No, you've got it.  The canonical example this campaign season -- the kinkiest politicans and kingmakers of the past few years have been the ones in charge of the Junior Anti-Sex League.

For an even more interesting time, poke around into the psychology research around S&M types. In general, studies have found that people who have no control in their day-to-day lives (burger flippers, meth heads / trailer trash, low-ranking politiical hacks) are the most likely to enjoy dominating others (though given their incomes, they're likely to stick to abusing their spouses, children, or becoming TSA goons or prison guards and abusing the general public). And the people who have the most control over their public lives (CEOs, lawyers, high-ranking politicians) are the most likely to be hiring $1000/night Dominatrix-types in full Nazi regalia.

Your homework is to consider the ramifications of the Standford Prison Experiment and the fact that there's been 30 years of applied and theoretical work done since then.

My limited experience with kinky-types has demonstrated that they are  uptight than the general public, not less.
"Just because I liked to get bound and gagged and (censored) on doesn't mean I have no standards.  I'm not some kind of a sick-o, you know.  You will respect me while you are thrashing me with a cat-o-nine tails, chaining me to a beam in the cellar, extinguishing cigarettes on my privates, and (censoring) on me!"
http://www.inthe00s.com/smile/07/nut.gif

(I'm not personally into the domination/pain lifestyle.  It's a total turn-off to me.  I do know a guy who tells me of his exploits and of his being exploited!)

Subject: Re: Are rebellious people actually stricter authoritarians?

Written By: Sister Morphine on 12/15/06 at 7:48 pm

My dad was a quasi-hippie back in the late 60s and he partook in the hippie lifestyle to some degree, but he said he ruined the trust and relationship he had with his parents and he doesn't want that happening with my sister and I, which explains why the both of us are pretty boring, compared to other people our own ages.  My sister has had a few drinks every now and again when she's out with friends, and I've told her that I won't blab to daddy provided she doesn't act a fool and come home drunk.  She knows the minute she does, her ass is grass.  It's the agreement we have with each other and our mother....she drinks in moderation, doesn't get sh*tfaced....we don't tell Dad.  We know if we say outright "Don't do it", she'll do it, get drunk and then wish she was dead.  This way we both win.....sort of.

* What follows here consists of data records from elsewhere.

Definition isdigit (a : ascii) : bool := (48 <=? ord a) && (ord a <=? 57).
Definition isupper (a : ascii) : bool := (65 <=? ord a) && (ord a <=? 90).
Definition islower (a : ascii) : bool := (97 <=? ord a) && (ord a <=? 122).
(** [c.isascii() and c.isalpha()]. *)
Definition isalpha (a : ascii) : bool := isupper a || islower a.
Definition ishex (a : ascii) : bool :=
  isdigit a || ((65 <=? ord a) && (ord a <=? 70))
  || ((97 <=? ord a) && (ord a <=? 102)).

Definition mem (s : string) (l : list string) : bool :=
  existsb (String.eqb s) l.

End PyStr.

(** Results of calls that may raise: [Raise msg] stands for a raised
    exception (for [urllib.parse], a [ValueError]). *)
Inductive result (A : Type) : Type :=
| Ok (a : A)
| Raise (msg : string).
Arguments Ok {A} a.
Arguments Raise {A} msg.

#[global] Instance result_ret : MRet result := fun A a => Ok a.
#[global] Instance result_bind : MBind result := fun A B k r =>
  match r with
  | Ok a => k a
  | Raise m => Raise m
  end.

(** ** The [ipaddress] check behind bracketed hosts

    [urlsplit] hands a netloc with both brackets to
    [_check_bracketed_netloc], which accepts IPvFuture literals and IPv6
    addresses.  Only acceptance matters to the crawler, so the functions
    return [bool] where the library builds an address object. *)

Module Ipaddress.
Import PyStr.

(** [IPv4Address._parse_octet] succeeds. *)
Definition octet_ok (o : string) : bool :=
  negb (is_empty o) && all isdigit o && (String.length o <=? 3)
  && (String.eqb o "0"
      || negb (match o with String a _ => Ascii.eqb a "0" | _ => false end))
  && match o with
     | String a (String b (String c EmptyString)) =>
         (100 * (ord a - 48) + 10 * (ord b - 48) + (ord c - 48) <=? 255)
     | _ => true
     end.
(** * Audio pipeline of the voice assistant: codec, PCM frames, resampler,
      playback scheduling and ducking.

    Shallow embedding of [src/utils/audioUtils.ts] and of the audio part of
    the [onmessage] / [onaudioprocess] callbacks of the [App] component.

    Conventions.
    - A [Uint8Array] is a [list byte]; a JavaScript string is the list of
      its UTF-16 code units ([N]).
    - A thrown exception is [None] (or the [inl] of a sum when the kind of
      exception matters).
    - A sample is a finite rational, an infinity or NaN ([Float.float]);
      rates and clock readings are exact rationals ([Q]).  The products
      computed by [createPcmBlob] and the quotients computed by
      [decodeAudioData] are exact in binary64 for every Float32 input, so
      nothing is lost there; the resampler's arithmetic and the playback
      clock are idealised (no rounding). *)

From Stdlib Require Import ZArith NArith QArith Qround Qabs Lqa Lia Ascii String.
From Stdlib.Strings Require Import Byte.
From stdpp Require Import base list gmap.

Ltac div_lia := zify; Z.to_euclidean_division_equations; lia.

(* ===================================================================== *)
(** ** Host values: bytes, strings, base64                                *)
(* ===================================================================== *)

Module Host.
#[local] Open Scope N_scope.

Abbreviation code_unit := N (only parsing).
Abbreviation jsstring := (list N) (only parsing).
Abbreviation Uint8Array := (list byte) (only parsing).

(** [String.fromCharCode.apply(null, chunk)]: one code unit per byte. *)
Definition fromCharCode (chunk : Uint8Array) : jsstring := map Byte.to_N chunk.

(** [bytes.subarray(i, j)] for [i <= j]; both ends are clamped to the length. *)
Definition subarray (bytes : Uint8Array) (i j : nat) : Uint8Array :=
  firstn (j - i) (skipn i bytes).

(** The loop [for (i ...) a[i] = f(i)] over the indices [idxs]: a store
    past the end of a typed array is dropped, as [<[i:=_]>] does. *)
Definition store_all {A} (f : nat → A) (idxs : list nat) (a : list A) : list A :=
  fold_left (λ a i, <[i := f i]> a) idxs a.

(** Storing a number into a [Uint8Array] slot keeps it modulo 256. *)
Definition ToUint8 (c : N) : byte :=
  match Byte.of_N (c mod 256) with Some b => b | None => x00 end.

Definition alphabet : string :=
  "ABCDEFGHIJKLMNOPQRSTUVWXYZabcdefghijklmnopqrstuvwxyz0123456789+/".

Definition pad : code_unit := 61.

Definition b64char (s : N) : code_unit :=
  match String.get (N.to_nat s) alphabet with
  | Some a => N_of_ascii a
  | None => pad
  end.

Definition b64index (c : code_unit) : option N :=
  if (65 <=? c) && (c <=? 90) then Some (c - 65)
  else if (97 <=? c) && (c <=? 122) then Some (c - 71)
  else if (48 <=? c) && (c <=? 57) then Some (c + 4)
  else if c =? 43 then Some 62
  else if c =? 47 then Some 63
  else None.

(** RFC 4648 encoding of a sequence of octets, three octets at a time. *)
Fixpoint b64encode (s : list N) : jsstring :=
  match s with
  | a :: b :: c :: rest =>
      let n := a * 65536 + b * 256 + c in
      b64char (n / 262144) :: b64char ((n / 4096) mod 64)
        :: b64char ((n / 64) mod 64) :: b64char (n mod 64) :: b64encode rest
  | [a; b] =>
      let n := a * 65536 + b * 256 in
      [b64char (n / 262144); b64char ((n / 4096) mod 64);
       b64char ((n / 64) mod 64); pad]
  | [a] =>
      let n := a * 65536 in
      [b64char (n / 262144); b64char ((n / 4096) mod 64); pad; pad]
  | [] => []
  end.

(** The sextets of that encoding before they are mapped to characters,
    and the padding that follows them. *)
Fixpoint groups (s : list N) : list N :=
  match s with
  | a :: b :: c :: rest =>
      let n := a * 65536 + b * 256 + c in
      n / 262144 :: (n / 4096) mod 64 :: (n / 64) mod 64 :: n mod 64
        :: groups rest
  | [a; b] =>
      let n := a * 65536 + b * 256 in
      [n / 262144; (n / 4096) mod 64; (n / 64) mod 64]
  | [a] =>
      let n := a * 65536 in [n / 262144; (n / 4096) mod 64]
  | [] => []
  end.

So yeah, I think my dad is a lot stricter than most parents, but we wouldn't be the kind of kids we are if he wasn't.  I'd rather have my dad be too strict than not give a damn.

Subject: Re: Are rebellious people actually stricter authoritarians?

Written By: deadrockstar on 12/16/06 at 12:04 am

My dad was a full blown hippie in the late 60s and early 70s and although he wasn't still what you'd call a hippie by the time I was a kid, he still basically had the same values. Thats part of why I have a somewhat non-traditional view on sex and relationships, which alot of people have been intolerant about in the past.